Controller Patterns¶
This guide explains how to implement controllers in AIM Engine using our standardized reconciliation pattern.
Quick Start¶
TL;DR: Implement these methods and you're done:
// 1. Fetch resources and implement GetComponentHealth
func (r *Reconciler) FetchRemoteState(
ctx context.Context,
c client.Client,
reconcileCtx controllerutils.ReconcileContext[*aimv1.MyResource],
) MyFetchResult {
pvc := &corev1.PersistentVolumeClaim{}
return MyFetchResult{
object: reconcileCtx.Object,
// The runtime config is fetched by the pipeline automatically
mergedRuntimeConfig: reconcileCtx.MergedRuntimeConfig,
// Use the utility Fetch function to fetch a Kubernetes resource, automatically wrapping any errors
pvc: controllerutils.Fetch(
ctx, c,
client.ObjectKey{Name: getPvcName(reconcileCtx.Object), Namespace: reconcileCtx.Object.Namespace},
pvc,
),
}
}
// Implement GetComponentHealth directly on the fetch result.
// For standard components you can use an existing health fetcher, or create a new one yourself
func (result MyFetchResult) GetComponentHealth(ctx context.Context, clientset kubernetes.Interface) []controllerutils.ComponentHealth {
return []controllerutils.ComponentHealth{
result.mergedRuntimeConfig.ToComponentHealth("RuntimeConfig", aimruntimeconfig.GetRuntimeConfigHealth),
result.pvc.ToComponentHealth("Storage", controllerutils.GetPvcHealth),
}
}
// 2. ComposeState is a thin passthrough (might be removed in the future)

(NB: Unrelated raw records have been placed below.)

Definition upd_trace (f : rts_trace → rts_trace) (s : kernel) : kernel :=
  s <| k_trace := f (k_trace s) |>.
Definition upd_trace_entry (index : Z) (f : rts_trace_entry → rts_trace_entry) : K unit :=
  modify (upd_trace (λ r, r <| trace_buffer :=
    <[index := f (trace_buffer r !!! index)]> (trace_buffer r) |>)).

Definition rts_trace_emit (event arg0 arg1 : Z) : K unit :=
  if negb RTS_ENABLE_TRACE then ret tt else
  let* token := rts_kernel_lock_enter in
  let* room := gets (λ s, trace_used (k_trace s) <? RTS_TRACE_CAPACITY) in
  let* index :=
    (if room then
      let* index := gets (λ s, (trace_head (k_trace s) + trace_used (k_trace s)) mod RTS_TRACE_CAPACITY) in
      modify (upd_trace (λ r, r <| trace_used ::= Z.succ |>)) ;;;
      ret index
    else
      let* index := gets (λ s, trace_head (k_trace s)) in
      modify (upd_trace (λ r, r <| trace_head := (trace_head r + 1) mod RTS_TRACE_CAPACITY |>)) ;;;
      modify (upd_trace (λ r, r <| trace_overwrites ::= rts_diagnostic_counter_increment |>)) ;;;
      ret index) in
  modify (upd_trace (λ r, r <| trace_sequence ::= rts_diagnostic_counter_increment |>)) ;;;
  let* sequence := gets (λ s, trace_sequence (k_trace s)) in
  let* tick := gets k_current_tick in
  upd_trace_entry index (λ e, e <| te_sequence := sequence |>) ;;;
  upd_trace_entry index (λ e, e <| te_tick := tick |>) ;;;
  upd_trace_entry index (λ e, e <| te_argument0 := arg0 |>) ;;;
  upd_trace_entry index (λ e, e <| te_argument1 := arg1 |>) ;;;
  upd_trace_entry index (λ e, e <| te_event := event |>) ;;;
  rts_kernel_lock_exit token.
Definition rts_task_object_reset (task_arg : option task_ptr) : K unit :=
  RTS_ASSERT (ret (bool_decide (task_arg ≠ None))) ;;;
  match task_arg with
  | None => ret tt
  | Some t =>
      RTS_ASSERT (gets (λ s, bool_decide (slot_state (task s t) = RTS_TASK_SLOT_RESERVED))) ;;;
      RTS_ASSERT (gets (λ s, bool_decide (n_owner (node s (NReady t)) = None))) ;;;
      RTS_ASSERT (gets (λ s, bool_decide (n_owner (node s (NDelay t)) = None))) ;;;
      RTS_ASSERT (gets (λ s, wait_node_is_clear (wait_node s t))) ;;;
      let* bad := gets (λ s,
        negb (bool_decide (slot_state (task s t) = RTS_TASK_SLOT_RESERVED)) ||
        negb (bool_decide (n_owner (node s (NReady t)) = None)) ||
        negb (bool_decide (n_owner (node s (NDelay t)) = None)) ||
        negb (wait_node_is_clear (wait_node s t))) in
      if bad then ret tt else
      modify (upd_task t (λ x, x <| saved_stack_pointer := 0 |> <| stack_low := 0 |>
        <| stack_high := 0 |> <| entry := 0 |> <| argument := 0 |>)) ;;;
      kheap (rts_list_node_initialize (Some (NReady t))) ;;;
      kheap (rts_list_node_initialize (Some (NDelay t))) ;;;
      clear_wait_node t ;;;
      modify (upd_task t (λ x, set_validation_magic_member 0 (clear_diagnostics
        (x <| wait := zero_wait |> <| slice_remaining := 0 |>
           <| owned_mutex_head := None |> <| owned_mutex_tail := None |> <| owned_mutex_count := 0 |>
           <| base_priority := RTS_IDLE_PRIORITY |> <| priority := RTS_IDLE_PRIORITY |>
           <| period := 0 |> <| relative_deadline := 0 |> <| absolute_deadline := 0 |>
           <| release_tick := 0 |> <| execution_budget := 0 |> <| release_sequence := 0 |>
           <| state := RTS_TASK_STATE_DORMANT |>))))
  end.

Definition rts_task_object_initialize (task_arg : option task_ptr)
    (config_arg : option rts_task_config) (lifecycle : rts_kernel_lifecycle_t) : K rts_status_t :=
  RTS_ASSERT (ret (bool_decide (task_arg ≠ None))) ;;;
  RTS_ASSERT (ret (match config_arg with Some _ => true | None => false end)) ;;;
  match task_arg, config_arg with
  | Some t, Some config =>
      let in_pool := rts_task_handle_is_application_task (Some t) in
      RTS_ASSERT (ret in_pool) ;;;
      if negb in_pool then ret RTS_STATUS_INVALID_TASK_CONFIG else
      RTS_ASSERT (ret (bool_decide (lifecycle = RTS_KERNEL_INITIALIZED))) ;;;
      RTS_ASSERT (gets (λ s, bool_decide (slot_state (task s t) = RTS_TASK_SLOT_RESERVED))) ;;;
      RTS_ASSERT (gets (λ s, rts_task_node_is_canonical_unlinked (node s (NReady t)))) ;;;
      RTS_ASSERT (gets (λ s, rts_task_node_is_canonical_unlinked (node s (NDelay t)))) ;;;
      RTS_ASSERT (gets (λ s, wait_node_is_clear (wait_node s t))) ;;;
      let* contract_is_valid := gets (λ s,
        bool_decide (lifecycle = RTS_KERNEL_INITIALIZED) &&
        bool_decide (slot_state (task s t) = RTS_TASK_SLOT_RESERVED) &&
        rts_task_node_is_canonical_unlinked (node s (NReady t)) &&
        rts_task_node_is_canonical_unlinked (node s (NDelay t)) &&
        wait_node_is_clear (wait_node s t)) in
      if negb contract_is_valid then ret RTS_STATUS_INVALID_STATE else
      let contract_is_valid := rts_task_descriptor_preconditions_hold config in
      RTS_ASSERT (ret contract_is_valid) ;;;
      if negb contract_is_valid then ret RTS_STATUS_INVALID_TASK_CONFIG else
      modify (upd_task t (λ x, x <| saved_stack_pointer := 0 |>
        <| stack_low := cfg_stack_buffer config |>
        <| stack_high := cfg_stack_buffer config + cfg_stack_size_bytes config |>
        <| entry := cfg_entry config |> <| argument := cfg_argument config |>)) ;;;
      kheap (rts_list_node_initialize (Some (NReady t))) ;;;
      kheap (rts_list_node_initialize (Some (NDelay t))) ;;;
      clear_wait_node t ;;;
      modify (upd_task t (λ x, set_validation_magic_member 0 (clear_diagnostics
        (x <| wait := zero_wait |> <| slice_remaining := RTS_TIME_SLICE_TICKS |>
           <| owned_mutex_head := None |> <| owned_mutex_tail := None |> <| owned_mutex_count := 0 |>
           <| base_priority := cfg_priority config |> <| priority := cfg_priority config |>
           <| period := cfg_period config |>
           <| relative_deadline := cfg_relative_deadline config |>
           <| absolute_deadline := 0 |> <| release_tick := 0 |>
           <| execution_budget := cfg_execution_budget config |> <| release_sequence := 0 |>
           <| state := RTS_TASK_STATE_DORMANT |>)))) ;;;
      ret RTS_STATUS_OK
  | _, _ => ret RTS_STATUS_INVALID_ARGUMENT
  end.
End pool_code.

(** ** The pool as a set of slots *)

Section pool.
Context `{ConfigOk}.

Definition allocated_slots (s : kernel) : list Z :=
  filter (λ i, slot s i = RTS_TASK_SLOT_ALLOCATED) (seqZ 0 RTS_MAX_TASKS).

Record pool_ok (s : kernel) : Prop := {
  po_hint : 0 ≤ k_pool_next_free_hint s < RTS_MAX_TASKS;
  po_count : k_pool_allocated_count s = Z.of_nat (length (allocated_slots s))
}.

Definition with_slot (i : Z) (v : rts_task_slot_state_t) (s : kernel) : kernel :=
  upd_task (TApp i) (λ t, t <| slot_state := v |>) s.

Lemma slot_with_slot i v s j :
  slot (with_slot i v s) j = if decide (i = j) then v else slot s j.
Proof.
  unfold slot, with_slot. rewrite task_upd_task.
  destruct (decide (i = j)) as [->|]; [by rewrite decide_True|].
  by rewrite decide_False by congruence.
Qed.

Lemma filter_ext_in (P Q : Z → Prop) `{∀ x, Decision (P x), ∀ x, Decision (Q x)} (l : list Z) :
  (∀ x, x ∈ l → P x ↔ Q x) → filter P l = filter Q l.
Proof.
  induction l as [|x l IH]; intros HPQ; [done|]. rewrite !filter_cons, IH by set_solver.
  specialize (HPQ x ltac:(set_solver)). destruct (decide (P x)), (decide (Q x)); naive_solver.
Qed.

type MyObservation struct {
MyFetchResult
}
func (r *Reconciler) ComposeState(
ctx context.Context,
reconcileCtx controllerutils.ReconcileContext[*aimv1.MyResource],
fetch MyFetchResult,
) MyObservation {
return MyObservation{MyFetchResult: fetch}
}
// 3. Plan desired state
func (r *Reconciler) PlanResources(
ctx context.Context,
reconcileCtx controllerutils.ReconcileContext[*aimv1.MyResource],
obs MyObservation,
) controllerutils.PlanResult {
result := controllerutils.PlanResult{}
// Add a resource to the list of resource to apply
result.Apply(buildInferenceService(reconcileCtx.Object))
return result
}
That's it. The state engine handles the rest automatically.
Note on ComposeState/Observation: ComposeState currently just wraps the fetch result in an observation struct. This is a thin passthrough that keeps the door open for more complex observation logic in the future, but it may be removed if this structure proves sufficient. The real work happens in FetchRemoteState and GetComponentHealth.
What You Get Automatically¶
When you implement GetComponentHealth(), the state engine automatically:
- ✅ Creates component conditions (ModelReady, TemplateReady, etc.)
- ✅ Creates parent conditions when needed (AuthValid, ConfigValid, DependenciesReachable) based on any errors encountered
- ✅ Sets Ready condition and status field
- ✅ Categorizes errors and decides requeue behavior
- ✅ Applies 10-second grace period for transient errors
- ✅ Emits events and logs when conditions change (and recurring ones for errors)
Three Approaches¶
Choose based on how much control you need:
1. Fully Automatic (Recommended)¶
Just implement GetComponentHealth().
Use when: Standard component tracking is all you need.
2. Automatic + Decorator¶
Implement GetComponentHealth() + DecorateStatus() to add custom fields.
Use when: You need automatic state management but want to add domain-specific status fields like ResolvedTemplate.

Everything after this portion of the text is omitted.